START Material for this exercise
(** * squint-vite-plugin: resolution, caching and hot reload

    A shallow embedding of [src/index.mjs].  The plugin keeps two JS objects
    used as maps ([srcFileMap], [compiledFileMap]), probes the file system
    with the synchronous [fs] calls and awaits the external compiler once in
    [load].  The embedding threads a [World] (plugin state, file system and
    the trace of external calls) through a small state-and-exception monad.

    Node's [path] module (POSIX flavour) is not part of the repository; it is
    modelled in [Module Path] on byte strings.  The [log] of [createLogger]
    only prints, or does nothing, and is left out. *)

From Stdlib Require Import ZArith Ascii String List Lia Bool.
From stdpp Require Import base option gmap strings.

Local Open Scope string_scope.

(* ===================================================================== *)
(** ** JS string helpers *)
(* ===================================================================== *)

Module JsString.

(** [s.startsWith(p)] *)
Fixpoint startsWith (p s : string) : bool :=
  match p, s with
  | EmptyString, _ => true
  | String a p', String b s' => Ascii.eqb a b && startsWith p' s'
  | String _ _, EmptyString => false
  end.

(** A JS string is falsy exactly when it is empty. *)
Definition truthy (s : string) : bool :=
  match s with EmptyString => false | String _ _ => true end.

(** [o || d] for an [o] that is a string or [undefined]. *)
Definition or_else (o : option string) (d : string) : string :=
  match o with
  | Some s => if truthy s then s else d
  | None => d
  end.

(** [!!o] for an [o] that is a string or [undefined]. *)
Definition truthy_opt (o : option string) : bool :=
  match o with Some s => truthy s | None => false end.

(** [/\.cljs$/.test(s)]: without the [m] flag [$] only matches at the end
    of the input, so the test says that [s] ends in [.cljs]. *)
Fixpoint test_cljs (s : string) : bool :=
  match s with
  | EmptyString => false
  | String c s' => String.eqb s ".cljs" || test_cljs s'
  end.

(** [s.replace(/\.cljs$/, ".jsx")]: the only possible match is the final
    [.cljs]; a string without it is returned as it is. *)
Fixpoint replace_cljs (s : string) : string :=
  match s with
  | EmptyString => EmptyString
  | String c s' => if String.eqb s ".cljs" then ".jsx" else String c (replace_cljs s')
  end.

End JsString.

(** The names a plain [{}] inherits from [Object.prototype].  Where the
    object has no entry of its own under such a key, [obj[key]] is a
    function, or the prototype itself for [__proto__]: a truthy value that
    is neither a string nor an array. *)
Definition object_prototype_members : list string :=
  ["constructor"; "__defineGetter__"; "__defineSetter__"; "hasOwnProperty";
   "__lookupGetter__"; "__lookupSetter__"; "isPrototypeOf";
   "propertyIsEnumerable"; "toString"; "valueOf"; "__proto__";
   "toLocaleString"].

Definition inherited_name (key : string) : bool :=
  existsb (String.eqb key) object_prototype_members.

(* ===================================================================== *)
(** ** Node's POSIX [path] *)
(* ===================================================================== *)

Module Path.

Definition is_slash (c : ascii) : bool := Ascii.eqb c "/".
Definition is_dot (c : ascii) : bool := Ascii.eqb c ".".

(** The character at index [i], [None] past the end. *)
Definition charAt (s : string) (i : nat) : option ascii := String.get i s.

Definition slash_at (s : string) (i : nat) : bool :=
  match charAt s i with Some c => is_slash c | None => false end.

(** [s.split("/")] *)
Fixpoint split (s : string) : list string :=
  match s with
  | EmptyString => [EmptyString]
  | String c s' =>
      if is_slash c then EmptyString :: split s'
      else match split s' with
           | [] => [String c EmptyString]
           | seg :: rest => String c seg :: rest
           end
  end.

(** [segs.join("/")] *)
Fixpoint join (segs : list string) : string :=
  match segs with
  | [] => EmptyString
  | [seg] => seg
  | seg :: rest => seg ++ "/" ++ join rest
  end.

(** [normalizeString]: the segments of the path are pushed on a stack
    ([acc], top first); empty and [.] segments are dropped, [..] pops a
    segment that is not itself [..], and is kept only when
    [allowAboveRoot]. *)
Fixpoint normalizeSegs (allowAboveRoot : bool) (acc : list string)
    (segs : list string) : list string :=
  match segs with
  | [] => rev acc
  | seg :: rest =>
      if String.eqb seg "" || String.eqb seg "." then
        normalizeSegs allowAboveRoot acc rest
      else if String.eqb seg ".." then
        match acc with
        | top :: acc' =>
            if String.eqb top ".." then
              normalizeSegs allowAboveRoot
                (if allowAboveRoot then ".." :: acc else acc) rest
            else normalizeSegs allowAboveRoot acc' rest
        | [] =>
            normalizeSegs allowAboveRoot
              (if allowAboveRoot then [".."] else []) rest
        end
      else normalizeSegs allowAboveRoot (seg :: acc) rest
  end.

Definition normalizeString (path : string) (allowAboveRoot : bool) : string :=
  join (normalizeSegs allowAboveRoot [] (split path)).

(** The loop of [path.resolve]: the arguments are visited from the right,
    [process.cwd()] last, until an absolute one has been prepended. *)
Fixpoint resolve_loop (rpaths : list string) (resolvedPath : string)
    : string * bool :=
  match rpaths with
  | [] => (resolvedPath, false)
  | p :: rest =>
      match p with
      | EmptyString => resolve_loop rest resolvedPath
      | String c _ =>
          let resolvedPath' := p ++ "/" ++ resolvedPath in
          if is_slash c then (resolvedPath', true)
          else resolve_loop rest resolvedPath'
      end
  end.

(** [path.resolve(...paths)], with [cwd] the value of [process.cwd()]. *)
Definition resolve (cwd : string) (paths : list string) : string :=
  let '(resolvedPath, resolvedAbsolute) :=
    resolve_loop (rev paths ++ [cwd]) EmptyString in
  let normalized := normalizeString resolvedPath (negb resolvedAbsolute) in
  if resolvedAbsolute then "/" ++ normalized
  else if JsString.truthy normalized then normalized else ".".

(** The loop of [path.dirname], for [i] from [path.length - 1] down to 1:
    the index of the slash that ends the directory part, if any. *)
Fixpoint dirname_loop (path : string) (i : nat) (matchedSlash : bool)
    : option nat :=
  match i with
  | O => None
  | S i' =>
      if slash_at path i then
        if matchedSlash then dirname_loop path i' matchedSlash else Some i
      else dirname_loop path i' false
  end.

(** [path.dirname(path)] *)
Definition dirname (path : string) : string :=
  match path with
  | EmptyString => "."
  | String c _ =>
      let hasRoot := is_slash c in
      match dirname_loop path (String.length path - 1) true with
      | None => if hasRoot then "/" else "."
      | Some e =>
          if hasRoot && Nat.eqb e 1 then "//" else String.substring 0 e path
      end
  end.

(** The state of the loop of [path.extname]; [None] stands for [-1] in
    [startDot] and [end], and [preDotState] is one of 0, 1 and -1. *)
Record ext_state := {
  startDot : option nat;
  startPart : nat;
  end_ : option nat;
  matchedSlash : bool;
  preDotState : Z
}.

Definition ext_init : ext_state :=
  {| startDot := None; startPart := 0; end_ := None;
     matchedSlash := true; preDotState := 0 |}.

(** The loop runs [i] from [path.length - 1] down to 0; [n] is [i + 1]. *)
Fixpoint extname_loop (path : string) (n : nat) (st : ext_state) : ext_state :=
  match n with
  | O => st
  | S i =>
      match charAt path i with
      | None => st
      | Some code =>
          if is_slash code then
            if matchedSlash st then extname_loop path i st
            else {| startDot := startDot st; startPart := i + 1;
                    end_ := end_ st; matchedSlash := matchedSlash st;
                    preDotState := preDotState st |}
          else
            let st1 :=
              match end_ st with
              | None => {| startDot := startDot st; startPart := startPart st;
                           end_ := Some (i + 1); matchedSlash := false;
                           preDotState := preDotState st |}
              | Some _ => st
              end in
            let st2 :=
              if is_dot code then
                match startDot st1 with
                | None => {| startDot := Some i; startPart := startPart st1;
                             end_ := end_ st1; matchedSlash := matchedSlash st1;
                             preDotState := preDotState st1 |}
                | Some _ =>
                    {| startDot := startDot st1; startPart := startPart st1;
                       end_ := end_ st1; matchedSlash := matchedSlash st1;
                       preDotState := 1 |}
                end
              else
                match startDot st1 with
                | Some _ =>
                    {| startDot := startDot st1; startPart := startPart st1;
                       end_ := end_ st1; matchedSlash := matchedSlash st1;
                       preDotState := (-1) |}
                | None => st1
                end in
            extname_loop path i st2
      end
  end.

(** [path.extname(path)] *)
Definition extname (path : string) : string :=
  let st := extname_loop path (String.length path) ext_init in
  match startDot st, end_ st with
  | Some sd, Some e =>
      if Z.eqb (preDotState st) 0
         || (Z.eqb (preDotState st) 1 && Nat.eqb sd (e - 1)
             && Nat.eqb sd (startPart st + 1))
      then EmptyString
      else String.substring sd (e - sd) path
  | _, _ => EmptyString
  end.

(** The segments two lists do not share at their front. *)
Fixpoint drop_common (from to : list string) : list string * list string :=
  match from, to with
  | f :: from', t :: to' =>
      if String.eqb f t then drop_common from' to' else (from, to)
  | _, _ => (from, to)
  end.

(** The segments of an absolute normalized path, [[]] for the root. *)
Definition abs_segments (p : string) : list string :=
  normalizeSegs false [] (split p).

(** [path.relative(from, to)].  Both arguments are resolved first; with an
    absolute [cwd] the two results are absolute and normalized, and the
    answer climbs out of what is left of [from] and descends into what is
    left of [to]. *)
Definition relative (cwd : string) (from to : string) : string :=
  if String.eqb from to then EmptyString
  else
    let from' := resolve cwd [from] in
    let to' := resolve cwd [to] in
    if String.eqb from' to' then EmptyString
    else
      let '(up, down) := drop_common (abs_segments from') (abs_segments to') in
      join (map (fun _ => "..") up ++ down).

End Path.

(* ===================================================================== *)
(** ** Values, errors and the file system interface *)
(* ===================================================================== *)

(** What a hook can throw: a [TypeError] of Node's argument validation, an
    error of an [fs] call, or the rejection of the compiler's promise. *)
Inductive error :=
  | TypeError (what : string)
  | FsError (code path : string)
  | CompileError (msg : string).

Inductive Result (A : Type) :=
  | Ok (a : A)
  | Throw (e : error).
Arguments Ok {A} a.
Arguments Throw {A} e.

(** The fields of [fs.Stats] the plugin reads.  [mtimeMs] is a finite
    double; doubles are integer multiples of one smallest unit and compare
    as those integers do, so the timestamp is an integer number of units. *)
Record Stats := { st_isFile : bool; st_mtimeMs : Z }.

(** The synchronous [fs] calls of the plugin over an abstract file system
    state.  [fs_stat] answers [Ok None] when there is no entry;
    [fs_mkdir] is [mkdirSync(p, { recursive: true })]. *)
Class FileSystem (FS : Type) := {
  fs_stat : FS -> string -> Result (option Stats);
  fs_read : FS -> string -> Result string;
  fs_mkdir : FS -> string -> Result FS;
  fs_write : FS -> string -> string -> Result FS
}.

(** The calls that leave the plugin. *)
Inductive Event :=
  | EvStat (p : string)
  | EvReadFile (p : string)
  | EvMkdir (p : string)
  | EvWriteFile (p data : string)
  | EvCompile (code inFile : string).

Definition is_compile (e : Event) : bool :=
  match e with EvCompile _ _ => true | _ => false end.
Definition is_write (e : Event) : bool :=
  match e with EvWriteFile _ _ | EvMkdir _ => true | _ => false end.
Definition is_writeFile (e : Event) : bool :=
  match e with EvWriteFile _ _ => true | _ => false end.

(** What [resolveId] returns: [null], [undefined] (the function falls off
    its end) or a path. *)
Inductive ResolveResult :=
  | RNull
  | RUndefined
  | RId (path : string).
END Material for this exercise
* **Task prompt**
Please return all lines above in which the string "function" is found.

* **Reply**
    function, or the prototype itself for [__proto__]: a truthy value that
(** What [resolveId] returns: [null], [undefined] (the function falls off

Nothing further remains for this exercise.